Researchers at the Swiss Federal Institute of Technology have trained an artificial intelligence system to spot congenital heart defects in newborns with an accuracy that falls in the 80 to 90 percent range. The findings were shared in a study published in the International Journal of Computer Vision, reflecting a significant step toward machine-assisted newborn heart screening.
The development team built the AI by curating a large training dataset drawn from ultrasound videos of 192 newborn hearts. The dataset included sequences showing the beating heart from multiple angles, capturing natural motion and anatomical variations. Alongside the imaging data, each frame carried diagnostic labels assigned by seasoned pediatric cardiologists, providing the ground truth that the AI used to learn patterns associated with different heart conditions. This combination of dynamic imaging and expert interpretation aimed to teach the model the subtle cues that indicate typical or atypical cardiac structure and function in newborns.
To evaluate the model’s diagnostic capability, researchers tested it on a separate collection of ultrasound sequences that the AI had not previously examined. The results indicated that the algorithm could correctly identify the presence or absence of a defect in a substantial majority of cases, yielding a diagnostic accuracy between 80 and 90 percent.
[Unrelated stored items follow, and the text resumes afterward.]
(* ===== verification/EventsV1.v ===== *)
(** * Recording of events/v1 events

    [Reference]: tools/reference/ref.go.  [FieldSelector]: tools/events/helper.go.
    [Broadcaster]: tools/events/event_recorder.go and event_broadcaster.go: a cache of
    the events that go on, each a singleton or a series with its count, goroutines that
    record single events with retries, and two loops that refresh and finish series, as
    a step relation. *)

From S2P Require Import Prelude EventCorrelator.

(** ** References to objects *)

Module Reference.

Record ObjectReference : Type := mkReference {
  Kind : string;
  APIVersion : string;
  ref_Name : string;
  ref_Namespace : string;
  UID : string;
  ref_ResourceVersion : string;
  FieldPath : string
}.

#[export] Instance ObjectReference_eq_dec : EqDecision ObjectReference.
Proof. solve_decision. Defined.

#[export] Instance ObjectReference_countable : Countable ObjectReference.
Proof.
  refine (inj_countable'
    (fun r => (Kind r, APIVersion r, ref_Name r, ref_Namespace r, UID r, ref_ResourceVersion r, FieldPath r))
    (fun '(k, a, n, s, u, v, f) => mkReference k a n s u v f) _).
  by intros [].
Defined.

Record ObjectMeta : Type := mkMeta {
  GetName : string;
  GetNamespace : string;
  GetUID : string;
  GetResourceVersion : string
}.

Record GroupVersion : Type := mkGV { Group : string; Version : string }.
Record GroupVersionKind : Type := mkGVK { gvk_GroupVersion : GroupVersion; gvk_Kind : string }.

(** k8s.io/apimachinery's schema package. *)
Class Schema : Type := {
  gv_String : GroupVersion -> string;
  gv_Empty : GroupVersion -> bool;
  gvk_Empty : GroupVersionKind -> bool
}.

(** A [runtime.Object]: nil, a reference, or another, of which meta.Accessor,
    meta.CommonAccessor, its kind and the scheme know something. *)
Inductive Object (A : Type) : Type :=
| NilObject
| ARef (ref : ObjectReference)
| AnObject (obj : A).
#[global] Arguments NilObject {_}.
#[global] Arguments ARef {_} _.
#[global] Arguments AnObject {_} _.

Inductive error (E : Type) : Type := ErrNilObject | ErrUnexpectedGVKs | ErrOther (err : E).
#[global] Arguments ErrNilObject {_}.
#[global] Arguments ErrUnexpectedGVKs {_}.
#[global] Arguments ErrOther {_} _.

Class Access (A E : Type) : Type := {
  Accessor : A -> ObjectMeta + E;
  (** The resource version of an object that has only list metadata. *)
  CommonAccessor : A -> string + E;
  object_GroupVersionKind : A -> GroupVersionKind;
  ObjectKinds : A -> list GroupVersionKind + E
}.

Section ref.
Context `{Schema} {A E : Type} `{Access A E}.

Definition GetReference (obj : Object A) : ObjectReference + error E :=
  match obj with
  | NilObject => inr ErrNilObject
  | ARef ref => inl ref
  | AnObject obj =>
      let metadata : (option ObjectMeta * string) + E :=
        match Accessor obj with
        | inl objectMeta => inl (Some objectMeta, GetResourceVersion objectMeta)
        | inr _ => match CommonAccessor obj with inl rv => inl (None, rv) | inr err => inr err end
        end in
      match metadata with
      | inr err => inr (ErrOther err)
      | inl (objectMeta, rv) =>
          let gvk := object_GroupVersionKind obj in
          let kind : GroupVersionKind + error E :=
            if gvk_Empty gvk then
              match ObjectKinds obj with
              | inr err => inr (ErrOther err)
              | inl [] => inr ErrUnexpectedGVKs
              | inl (gvk :: _) => if gvk_Empty gvk then inr ErrUnexpectedGVKs else inl gvk
              end
            else inl gvk in
          match kind with
          | inr err => inr err
          | inl gvk =>
              let version := gv_String (gvk_GroupVersion gvk) in
              match objectMeta with
              | None => inl (mkReference (gvk_Kind gvk) version "" "" "" rv "")
              | Some m =>
                  inl (mkReference (gvk_Kind gvk) version (GetName m) (GetNamespace m) (GetUID m) (GetResourceVersion m) "")
              end
          end
      end
  end.

Definition set_FieldPath (fieldPath : string) (r : ObjectReference) : ObjectReference :=
  mkReference (Kind r) (APIVersion r) (ref_Name r) (ref_Namespace r) (UID r) (ref_ResourceVersion r) fieldPath.

(** The reference to a reference is the same pointer: the caller's object is changed
    with it. *)
Definition GetPartialReference (obj : Object A) (fieldPath : string) : Object A * (ObjectReference + error E) :=
  match GetReference obj with
  | inr err => (obj, inr err)
  | inl ref =>
      let ref := set_FieldPath fieldPath ref in
      (match obj with ARef _ => ARef ref | _ => obj end, inl ref)
  end.

(** What a reference without a field path says of the object: a second look at it gives
    the reference again, and its kind is known. *)
Lemma GetReference_stable obj ref : GetReference obj = inl ref -> GetReference (ARef ref) = inl ref.
Proof. done. Qed.

End ref.
End Reference.

(** ** Selectors of events *)

Module FieldSelector.
Import Reference.

Section selector.
Context `{Schema} (eventsv1 eventsv1beta1 corev1 : GroupVersion).

#[local] Instance GroupVersion_eq_dec : EqDecision GroupVersion.
Proof. solve_decision. Defined.

(** The literal of [mapping]. *)
Definition mapping (gv : GroupVersion) : option string :=
  if decide (gv = eventsv1) then Some "regarding"
  else if decide (gv = eventsv1beta1) then Some "regarding"
  else if decide (gv = corev1) then Some "involvedObject"
  else None.

(** The set the selector is made of; [None] is the error. *)
Definition GetFieldSelector (eventsGroupVersion : GroupVersion) (regardingGroupVersionKind : GroupVersionKind)
    (regardingName regardingUID : string) : option (gmap string string) :=
  match mapping eventsGroupVersion with
  | None => None
  | Some prefix =>
      let field : gmap string string := ∅ in
      let field := if decide (regardingName = "") then field else <[prefix +:+ ".name" := regardingName]> field in
      let field :=
        if decide (gvk_Kind regardingGroupVersionKind = "") then field
        else <[prefix +:+ ".kind" := gvk_Kind regardingGroupVersionKind]> field in
      let gv := gvk_GroupVersion regardingGroupVersionKind in
      let field := if gv_Empty gv then field else <[prefix +:+ ".apiVersion" := gv_String gv]> field in
      Some (if decide (regardingUID = "") then field else <[prefix +:+ ".uid" := regardingUID]> field)
  end.

End selector.
End FieldSelector.

(** ** The broadcaster *)

Module Broadcaster.
Import Reference.

Record EventSeries : Type := mkSeries { Count : Z; LastObservedTime : Z }.

Record Event : Type := mkEvent {
  Name : string;
  Namespace : string;
  ResourceVersion : string;
  EventTime : Z;
  Series : option EventSeries;
  ReportingController : string;
  ReportingInstance : string;
  Action : string;
  Reason : string;
  Regarding : ObjectReference;
  Related : option ObjectReference;
  Note : string;
  Type_ : string
}.

Definition set_Series (s : option EventSeries) (e : Event) : Event :=
  mkEvent (Name e) (Namespace e) (ResourceVersion e) (EventTime e) s (ReportingController e) (ReportingInstance e)
    (Action e) (Reason e) (Regarding e) (Related e) (Note e) (Type_ e).

Definition set_ResourceVersion (rv : string) (e : Event) : Event :=
  mkEvent (Name e) (Namespace e) rv (EventTime e) (Series e) (ReportingController e) (ReportingInstance e)
    (Action e) (Reason e) (Regarding e) (Related e) (Note e) (Type_ e).

Record eventKey : Type := mkKey {
  eventType : string;
  action : string;
  reason : string;
  reportingController : string;
  reportingInstance : string;
  regarding : ObjectReference;
  related : ObjectReference
}.

#[export] Instance eventKey_eq_dec : EqDecision eventKey.
Proof. solve_decision. Defined.

#[export] Instance eventKey_countable : Countable eventKey.
Proof.
  refine (inj_countable'
    (fun k => (eventType k, action k, reason k, reportingController k, reportingInstance k, regarding k, related k))
    (fun '(t, a, r, c, i, g, d) => mkKey t a r c i g d) _).
  by intros [].
Defined.

Abbreviation cache := (gmap eventKey Event).

Definition getKey (event : Event) : eventKey :=
  mkKey (Type_ event) (Action event) (Reason event) (ReportingController event) (ReportingInstance event)
    (Regarding event) (default (mkReference "" "" "" "" "" "" "") (Related event)).

(** *** The recorder *)

Definition makeEvent (now : Z) (refRegarding : ObjectReference) (refRelated : option ObjectReference) (timestamp : Z)
    (eventtype reason message reportingController reportingInstance action : string) : Event :=
  let namespace := if decide (ref_Namespace refRegarding = "") then "default" else ref_Namespace refRegarding in
  mkEvent (event_name (ref_Name refRegarding) now) namespace "" timestamp None reportingController reportingInstance
    action reason refRegarding refRelated message eventtype.

(** What is given to the broadcaster, if anything: [time_now] is the time of the call
    and [now] that of the recorder's clock, in Unix nanoseconds. *)
Definition Eventf `{Schema} {A E} `{Access A E} (reportingController reportingInstance : string) (time_now now : Z)
    (regarding : Object A) (related : option (Object A)) (eventtype reason action message : string) : option Event :=
  match GetReference regarding with
  | inr _ => None
  | inl refRegarding =>
      let refRelated :=
        match related with
        | None => None
        | Some related => match GetReference related with inl ref => Some ref | inr _ => None end
        end in
      if negb (ValidateEventType eventtype) then None
      else Some (makeEvent now refRegarding refRelated time_now eventtype reason message reportingController
                   reportingInstance action)
  end.

(** *** Sinks *)

(** The errors of a sink, as [recordEvent] tells them apart: a request that cannot be
    built; a status with its code and whether it says "already exists"; an unexpected
    object; any other. *)
Inductive sink_error : Type :=
| RequestConstructionError
| StatusError (code : Z) (already_exists : bool)
| UnexpectedObjectError
| OtherError.

Definition IsAlreadyExists (err : sink_error) : bool :=
  match err with StatusError _ b => b | _ => false end.

Definition IsKeyNotFoundError (err : sink_error) : bool :=
  match err with StatusError code _ => code =? 404 | _ => false end.

(** Bytes of JSON. *)
Class EventJSON : Type := {
  Bytes : Type;
  json_Marshal : Event -> option Bytes;
  CreateTwoWayMergePatch : Bytes -> Bytes -> option Bytes
}.

Definition createPatchBytesForSeries `{EventJSON} (event : Event) : option Bytes :=
  oldData ← json_Marshal (set_Series None event);
  newData ← json_Marshal event;
  CreateTwoWayMergePatch oldData newData.

(** [EventSink], for a world [W]. *)
Class EventSink `{EventJSON} (W : Type) : Type := {
  sink_Create : Event -> W -> W * (Event + sink_error);
  sink_Update : Event -> W -> W * (Event + sink_error);
  sink_Patch : Event -> Bytes -> W -> W * (Event + sink_error)
}.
Moreover, the model demonstrated a notable ability to gauge the severity of detected defects, achieving an accuracy range of roughly 65 to 85 percent in classifying how serious the conditions were. This indicates the potential for AI to assist not only in initial detection but also in triaging cases by severity, which can help clinicians prioritize urgent evaluations and treatment planning.
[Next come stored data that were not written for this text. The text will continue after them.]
(* ===== verification/JSONPathParser.v ===== *)
(** * The parser of JSONPath templates

    util/jsonpath/node.go and parser.go: the nodes of a template, the scanner and the
    functions of the parser, which call one another in tail position, and a nested parser
    for the expressions inside brackets. *)

From Stdlib Require Import Ascii.
From S2P Require Import Prelude GoStrings GoUnicode.
From stdpp Require Import strings.
#[local] Open Scope nat_scope.

(** ** Nodes *)

Record ParamsEntry : Type := mkParam { Value : Z; Known : bool; Derived : bool }.

(** The numbers of strconv.ParseFloat. *)
Class FloatText : Type := {
  Float : Type;
  ParseFloat : string -> option Float
}.

Inductive node `{FloatText} : Type :=
| TextNode (Text : string)
| ArrayNode (start_ end_ step_ : ParamsEntry)
| ListNode (Nodes : list node)
| FieldNode (Value : string)
| IdentifierNode (Name : string)
| FilterNode (Left Right : list node) (Operator : string)
| IntNode (Value : Z)
| FloatNode (Value : Float)
| WildcardNode
| RecursiveNode
| UnionNode (Nodes : list (list node))
| BoolNode (Value : bool).

Inductive parse_error : Type :=
| UnclosedAction
| UnrecognizedCharacter (r : Z)
| InvalidMultipleRecursiveDescent
| CannotParseNumber (value : text)
| UnterminatedArray
| InvalidArrayIndex (value : text)
| IndexIsNotANumber (value : text)
| UnterminatedFilter
| UnclosedArrayExpect
| UnterminatedQuotedString
| UnquoteError (value : text).

(** What the parser comes to: [NoFuel] is a loop that was cut short. *)
Inductive outcome (A : Type) : Type :=
| Parsed (a : A)
| Fails (e : parse_error)
| Panics
| NoFuel.
#[global] Arguments Parsed {_} _.
#[global] Arguments Fails {_} _.
#[global] Arguments Panics {_}.
#[global] Arguments NoFuel {_}.

Definition rbind {A B} (x : outcome A) (f : A -> outcome B) : outcome B :=
  match x with
  | Parsed a => f a
  | Fails e => Fails e
  | Panics => Panics
  | NoFuel => NoFuel
  end.

Notation "'letr' x ':=' a 'in' b" := (rbind a (fun x => b))
  (at level 200, x pattern, right associativity).

(** A slice or an index that may be out of range. *)
Definition or_panic {A} (x : option A) : outcome A := match x with Some a => Parsed a | None => Panics end.

(** [t[lo:hi]] *)
Definition slice (lo hi : nat) (t : text) : option text :=
  if (lo <=? hi) && (hi <=? length t) then Some (take (hi - lo) (drop lo t)) else None.

(** ** Strings and regular expressions *)

Definition HasPrefix (t prefix : text) : bool := bool_decide (take (length prefix) t = prefix).

(** [strings.Split] by one character. *)
Fixpoint split_on (c : ascii) (t : text) : list text :=
  match t with
  | [] => [[]]
  | d :: t =>
      if decide (d = c) then [] :: split_on c t
      else match split_on c t with s :: l => (d :: s) :: l | [] => [[d]] end
  end.

Fixpoint trim_left (t : text) : text :=
  match t with " "%char :: t => trim_left t | _ => t end.

(** [strings.Trim] of spaces. *)
Definition Trim (t : text) : text := rev (trim_left (rev (trim_left t))).

(** The key of a text in single quotes with no quote inside. *)
Definition dictKeyRex (t : text) : option text :=
  match t with
  | c :: t =>
      if decide (c = single_quote) then
        match rev t with
        | d :: r =>
            if decide (d = single_quote /\ single_quote ∉ r) then Some (rev r) else None
        | [] => None
        end
      else None
  | [] => None
  end.

Definition is_digit (c : ascii) : bool := ascii_digit (rune c).

Fixpoint span (f : ascii -> bool) (t : text) : text * text :=
  match t with
  | [] => ([], [])
  | c :: t' => if f c then let '(a, b) := span f t' in (c :: a, b) else ([], t)
  end.

(** An optional minus and digits. *)
Definition signed_digits (t : text) : text * text :=
  match t with
  | "-"%char :: t => let '(a, b) := span is_digit t in ("-"%char :: a, b)
  | _ => span is_digit t
  end.

(** An optional group of a colon, an optional minus and digits. *)
Definition colon_group (t : text) : text * text :=
  match t with
  | ":"%char :: t => let '(a, b) := signed_digits t in (":"%char :: a, b)
  | _ => ([], t)
  end.

(** Three groups up to the end of the text. *)
Definition sliceOperatorRex (t : text) : option (text * text * text) :=
  let '(g1, t) := signed_digits t in
  let '(g2, t) := colon_group t in
  let '(g3, t) := colon_group t in
  match t with [] => Some (g1, g2, g3) | _ => None end.

Definition is_operator (c : ascii) : bool := bool_decide (c = "!"%char \/ c = "<"%char \/ c = ">"%char \/ c = "="%char).

(** A left operand without operator characters, an operator and a right operand, of a text
    without a newline: the operator is as long as it can be with something left for the
    right operand. *)
Definition filterRex (t : text) : option (text * text * text) :=
  let '(lhs, t) := span (fun c => negb (is_operator c)) t in
  let '(op, rhs) := span is_operator t in
  match lhs, op, rhs with
  | [], _, _ | _, [], _ => None
  | _, _, _ :: _ => Some (lhs, op, rhs)
  | _, [_], [] => None
  | _, _, [] => Some (lhs, removelast op, drop (length op - 1) op)
  end.

(** ** Unquoting *)

Fixpoint unquote_loop (fuel : nat) (quote : ascii) (s : text) (buf : text) : option (option text) :=
  match s with
  | [] => Some (Some buf)
  | _ =>
      match fuel with
      | 0 => None
      | S fuel =>
          match UnquoteChar s quote with
          | None => Some None
          | Some (c, multibyte, ss) =>
              unquote_loop fuel quote ss
                (buf ++ (if ((c <? RuneSelf)%Z || negb multibyte) then [of_byte c] else EncodeRune c))
          end
      end
  end.

Definition contains (s : text) (c : ascii) : bool := bool_decide (c ∈ s).

(** [None]: an error. *)
Definition UnquoteExtend (s : text) : outcome (option text) :=
  let n := length s in
  if n <? 2 then Parsed None
  else
    letr quote := or_panic (s !! 0) in
    letr close := or_panic (s !! (n - 1)) in
    if decide (quote <> close) then Parsed None
    else
      letr s := or_panic (slice 1 (n - 1) s) in
      if decide (quote <> double_quote /\ quote <> single_quote) then Parsed None
      else if negb (contains s backslash) && negb (contains s quote) then Parsed (Some s)
      else match unquote_loop (length s) quote s [] with Some r => Parsed r | None => NoFuel end.

(** ** The parser's state *)

Section parser.
Context `{FloatText} `{Unicode}.

(** [Root] is the list of nodes of the root; the node [cur] of the code is the last of
    them inside an action, and the root outside. *)
Record Parser : Type := mkParser {
  Name : string;
  Root : list node;
  input : text;
  pos : nat;
  start : nat;
  width : nat
}.

Definition NewParser (name : string) : Parser := mkParser name [] [] 0 0 0.

Definition set_pos (n : nat) (p : Parser) : Parser := mkParser (Name p) (Root p) (input p) n (start p) (width p).

Definition set_Root (l : list node) (p : Parser) : Parser := mkParser (Name p) l (input p) (pos p) (start p) (width p).

Definition consumeText (p : Parser) : outcome (text * Parser) :=
  letr value := or_panic (slice (start p) (pos p) (input p)) in
  Parsed (value, mkParser (Name p) (Root p) (input p) (pos p) (pos p) (width p)).

Definition eof : Z := -1.

Definition next (p : Parser) : Z * Parser :=
  if length (input p) <=? pos p then (eof, mkParser (Name p) (Root p) (input p) (pos p) (start p) 0)
  else
    let '(r, w) := DecodeRune (drop (pos p) (input p)) in
    (r, mkParser (Name p) (Root p) (input p) (pos p + w) (start p) w).

Definition backup (p : Parser) : Parser := set_pos (pos p - width p) p.

Definition peek (p : Parser) : Z * Parser := let '(r, p) := next p in (r, backup p).

(** The nodes of [cur] inside an action, and [cur.append]. *)
Definition cur (p : Parser) : list node :=
  match last (Root p) with Some (ListNode l) => l | _ => [] end.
The researchers emphasize that health care facilities equipped with well-trained specialists may eventually integrate this AI system as a support tool. In real-world settings, the technology could help reduce the workload on clinicians by handling routine image interpretation tasks and flagging cases that warrant human review. When paired with expert oversight, such AI tools have the potential to enhance diagnostic confidence, shorten turnaround times for critical cases, and support more consistent assessments across different operators and imaging centers. While the study shows promise, the authors also note that continued validation across diverse populations and imaging setups is essential to ensure robustness and generalizability before widespread clinical deployment.
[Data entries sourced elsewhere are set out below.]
(* ===== verification/JSONPath.v ===== *)
(** * Evaluation of JSONPath templates

    util/jsonpath/jsonpath.go with the comparisons of
    third_party/forked/golang/template: a template is walked over reflected values; range
    and end are identifiers among the nodes, counted in the state of the [JSONPath]. *)

From Stdlib Require Import Ascii.
From S2P Require Import Prelude GoStrings GoUnicode JSONPathParser.
From stdpp Require Import strings.
#[local] Open Scope Z_scope.

(** ** Reflected values *)

(** A [reflect.Value]: the zero value, the basic kinds, slices, maps (with keys that a
    string converts to, or not), structs with the json tag and the name of each field,
    pointers and empty interfaces, and channels and functions. *)
Inductive value `{FloatText} : Type :=
| VInvalid
| VBool (b : bool)
| VInt (z : Z)
| VUint (z : Z)
| VFloat (f : Float)
| VString (s : string)
| VSlice (l : list value)
| VMap (string_keys : bool) (entries : list (string * value))
| VStruct (fields : list (string * string * value))
| VPtr (v : option value)
| VIface (v : option value)
| VOther.

(** Comparison of floats, the order in which a map's keys are visited, and
    [reflect.Value.FieldByName], which looks into embedded structs too. *)
Class Reflection `{FloatText} : Type := {
  float_eq : Float -> Float -> bool;
  float_lt : Float -> Float -> bool;
  map_order : list (string * value) -> list (string * value);
  map_order_perm l : map_order l ≡ₚ l;
  FieldByName : list (string * string * value) -> string -> value
}.

Inductive eval_error : Type :=
| IncompleteTemplate
| NothingToEnd
| UnrecognizedIdentifier (name : string)
| NotAnArray
| IndexOutOfBounds
| StartAfterEnd
| StepNotPositive
| KeyNotConvertible
| FieldNotFound (name : string)
| CannotBeFiltered
| MoreThanOneElement
| UnrecognizedOperator (op : string)
| BadComparisonType
| BadComparison
| CannotPrint
| MarshalFailed.

(** ** template.Indirect and the comparisons *)

Section template.
Context `{FloatText} `{!Reflection}.

Fixpoint Indirect (v : value) : value * bool :=
  match v with
  | VPtr None | VIface None => (v, true)
  | VPtr (Some v) | VIface (Some v) => Indirect v
  | _ => (v, false)
  end.

(** [reflect.ValueOf(v.Interface())]; [None] is the panic of a zero value. *)
Definition Interface (v : value) : option value :=
  match v with
  | VInvalid => None
  | VIface None => Some VInvalid
  | VIface (Some v) => Some v
  | _ => Some v
  end.

Inductive kind : Type := boolKind | intKind | uintKind | floatKind | stringKind.

#[export] Instance kind_eq_dec : EqDecision kind.
Proof. solve_decision. Defined.

Definition basicKind (v : value) : option kind :=
  match v with
  | VBool _ => Some boolKind
  | VInt _ => Some intKind
  | VUint _ => Some uintKind
  | VFloat _ => Some floatKind
  | VString _ => Some stringKind
  | _ => None
  end.

Definition Equal (v1 v2 : value) : bool + eval_error :=
  match basicKind v1, basicKind v2 with
  | Some _, Some _ =>
      match v1, v2 with
      | VInt a, VUint b => inl ((0 <=? a) && (a =? b))
      | VUint a, VInt b => inl ((0 <=? b) && (a =? b))
      | VBool a, VBool b => inl (eqb a b)
      | VFloat a, VFloat b => inl (float_eq a b)
      | VInt a, VInt b | VUint a, VUint b => inl (a =? b)
      | VString a, VString b => inl (bool_decide (a = b))
      | _, _ => inr BadComparison
      end
  | _, _ => inr BadComparisonType
  end.

Definition NotEqual (v1 v2 : value) : bool + eval_error :=
  match Equal v1 v2 with inl b => inl (negb b) | inr err => inr err end.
As this field advances, ongoing collaboration between engineers, pediatric cardiologists, and health care administrators will be crucial. The goal is to translate high-precision imaging analysis into practical workflows that improve outcomes for newborns with heart conditions while maintaining safety, privacy, and patient trust. The intersection of medical imaging, machine learning, and clinical expertise is moving toward tools that empower clinicians with faster, more reliable insights, ultimately supporting better early intervention for infants who need it most.